Look, Dayton Moore makes bad moves. His understanding of the game is outmoded when it comes to building a Major League roster, especially when you factor in the budget. He's busily fighting the Spanish-American War in the jungles of Vietnam. Nevertheless, when you just examine what Jeff Francoeur is it still doesn't add up.

I understand that Moore is going to overlook or ignore the fact that Francoeur is an out machine. That's a given. (Nevermind that OBP is the single most important offensive stat and he'll absolutely kill the lineup.) Sure, we can all get that. Getting on base is widely understood now, in the heady days of 2006, to be important. But Moore doesn't live in that world. However, all of that being said, the amazing thing is that Francoeur still isn't good!

This is the Bloomquist situation all over again. It would be one thing if Francoeur had superficially inflated batting averages. He doesn't. In 3443 career plate appearances his career batting average is .268. Overall, his BA/OBP/SLG line is an-even-smaller-than-you'd-expect .268/.310/.425. Generally, when you project a player's immediate future, you look at the last three years as being the most relevant. In the last three seasons, in 1783 PAs, Francoeur has hit .256/.301/.389.

Those are appalling numbers. Appalling. Francoeur's horrible approach at the plate doesn't just erode his ability to walk, it hurts his ability to... you know, hit the ball hard. In the last three seasons, Francoeur has been worse than Mark Teahen's career numbers, worse than Scotty Pods, and worse than Jose Guillen's Royal Era performance. Guillen "hit" .256/.308/.420 as a Royal. Compared to Francoeur, Mark Teahen is a team defining quality utility man ala Mark McLemore. Compared to Francoeur, Scott Podsednik is an on-base machine in the mold of Rickey Henderson. Compared to Francoeur... Jose Guillen is slightly more attractive at the plate.

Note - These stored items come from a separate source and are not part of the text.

(** * friday_jarvis: the motion-triggered security monitor

    A shallow embedding of [security_monitor.py]: the per-frame
    detection pipeline, the recording state machine of
    [SecurityMonitor._monitor_loop], the [start]/[stop] control surface
    and the two module-level entry points.

    Conventions of the model
    - a grayscale image is a list of rows of pixel values ([Z], 0..255);
    - clock readings ([time.time()]) are rationals;
    - the OpenCV primitives the loop calls are modelled in [Module Cv2]
      after their documented behaviour on 8-bit single-channel images;
    - everything the loop does to the outside world (video writer, image
      files, notifications, log) is recorded as a list of [event]s. *)

From Stdlib Require Import String.
From Stdlib Require Import List ZArith QArith Qround Bool Lia Lqa.
Import ListNotations.
Local Open Scope Z_scope.

(** ** OpenCV primitives *)

Module Cv2.

Definition image := list (list Z).
Definition point := (Z * Z)%type.
Definition contour := list point.

(** [(x, y, w, h)] as returned by [cv2.boundingRect]. *)
Record rect := Rect { rx : Z; ry : Z; rw : Z; rh : Z }.

Definition zrange (n : nat) : list Z := map Z.of_nat (seq 0 n).

(** Pixel access; everything outside the image reads as 0. *)
Definition pix (m : image) (x y : Z) : Z :=
  if (x <? 0) || (y <? 0) then 0
  else match nth_error m (Z.to_nat y) with
       | Some row => match nth_error row (Z.to_nat x) with
                     | Some v => v
                     | None => 0
                     end
       | None => 0
       end.

Fixpoint upd {A} (n : nat) (f : A -> A) (l : list A) : list A :=
  match l, n with
  | [], _ => []
  | a :: l', O => f a :: l'
  | a :: l', S n' => a :: upd n' f l'
  end.

Definition setpix (m : image) (x y v : Z) : image :=
  upd (Z.to_nat y) (upd (Z.to_nat x) (fun _ => v)) m.

Fixpoint map2 {A B C} (f : A -> B -> C) (l1 : list A) (l2 : list B) : list C :=
  match l1, l2 with
  | a :: l1', b :: l2' => f a b :: map2 f l1' l2'
  | _, _ => []
  end.

(** [cv2.absdiff(a, b)] on two images of the same size. *)
Definition absdiff (a b : image) : image :=
  map2 (map2 (fun p q => Z.abs (p - q))) a b.

(** [cv2.threshold(src, thresh, maxval, cv2.THRESH_BINARY)[1]]:
    [maxval] where [src > thresh], 0 elsewhere. *)
Definition threshold (src : image) (thresh maxval : Z) : image :=
  map (map (fun p => if thresh <? p then maxval else 0)) src.

(** The eight neighbours, numbered as OpenCV's chain codes:
    0 = E, 1 = NE, 2 = N, 3 = NW, 4 = W, 5 = SW, 6 = S, 7 = SE
    (the y axis points down). *)
Definition delta (s : Z) : point :=
  match s mod 8 with
  | 0 => (1, 0) | 1 => (1, -1) | 2 => (0, -1) | 3 => (-1, -1)
  | 4 => (-1, 0) | 5 => (-1, 1) | 6 => (0, 1) | _ => (1, 1)
  end.

Definition neighbour (x y s : Z) : point :=
  let '(dx, dy) := delta s in (x + dx, y + dy).

Definition pix_at (m : image) (p : point) : Z := pix m (fst p) (snd p).

(** Largest value in the 3x3 window centred at [(x, y)]; pixels outside
    the image do not contribute. *)
Definition max9 (m : image) (x y : Z) : Z :=
  fold_left Z.max (map (fun s => pix_at m (neighbour x y s)) (zrange 8))
            (pix m x y).

(** One pass of [cv2.dilate] with the default 3x3 rectangular kernel. *)
Definition dilate1 (m : image) : image :=
  map (fun y => map (fun x => max9 m x y)
                    (zrange (length (nth (Z.to_nat y) m []))))
      (zrange (length m)).

(** [cv2.dilate(src, None, iterations=n)]. *)
Fixpoint dilate (src : image) (iterations : nat) : image :=
  match iterations with
  | O => src
  | S n => dilate (dilate1 src) n
  end.

(** *** Border following ([cv2.findContours], [RETR_EXTERNAL],
    [CHAIN_APPROX_SIMPLE])

    Non-zero pixels count as 1.  The image is scanned in raster order; an
    unmarked pixel whose left neighbour is 0 starts an outer border unless
    the last marked pixel met on the row says the scan is inside an
    already traced component.  A traced border marks its pixels with 2, or
    with -126 where the border leaves the component to the right. *)

Definition binarize (m : image) : image :=
  map (map (fun p => if p =? 0 then 0 else 1)) m.

Definition mark_left : Z := 2.
Definition mark_right : Z := -126.

(** First non-zero neighbour met going clockwise from the west one. *)
Definition first_dir (m : image) (x y : Z) : option Z :=
  find (fun s => negb (pix_at m (neighbour x y s) =? 0)) [3; 2; 1; 0; 7; 6; 5].

(** Counter-clockwise search: the first [k] in [s+1 .. s+n] whose
    neighbour is non-zero, or [s+n]. *)
Fixpoint search (n : nat) (m : image) (x y s : Z) : Z :=
  match n with
  | O => s
  | S n' => if negb (pix_at m (neighbour x y (s + 1)) =? 0) then s + 1
            else search n' m x y (s + 1)
  end.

And yes, he's basically competent in the field. However, his days of being a true asset are long gone. Remember, this is a Dayton Moore signing, so it's not like he's still young. There's little reason to believe that his glove will be good enough to make up for his hollow piano-legged bat. At best, he's just going to be a more expensive version (overall production-wise) of someone like Blanco or Mitch Maier.

Like a baby or a beautiful woman, Dayton reduces us all to cliche. His rote predictability, years encrusted now, has done the same to us. The Royals signing or trading for Jeff Francoeur has been a joke for over three years now. Francoeur's the perfect Moore target: former Brave, former scouts darling, hacktastic out machine with some RBI myth/mojo from years back, supposedly a great clubhouse guy (which is why he's on his third team I guess), older, getting more expensive. He's the whole package. For Moore, Francoeur still roams the outfields of 2005. On some hot summer night in the South, Francoeur's still ripping the cover off the ball.

On the field, the signing perhaps doesn't mean much. Francoeur is going to play for bad Royals teams and he's going to be bad. He's probably worse than the internal options, but the Royals didn't believe those options were worthwhile anyway. He's going to be overpaid. However, Francoeur is supposedly being brought in largely for his off-the-field contributions. The Royals are right. That will be his largest legacy. He's further, maybe final, proof, that our General Manager doesn't know what he's doing.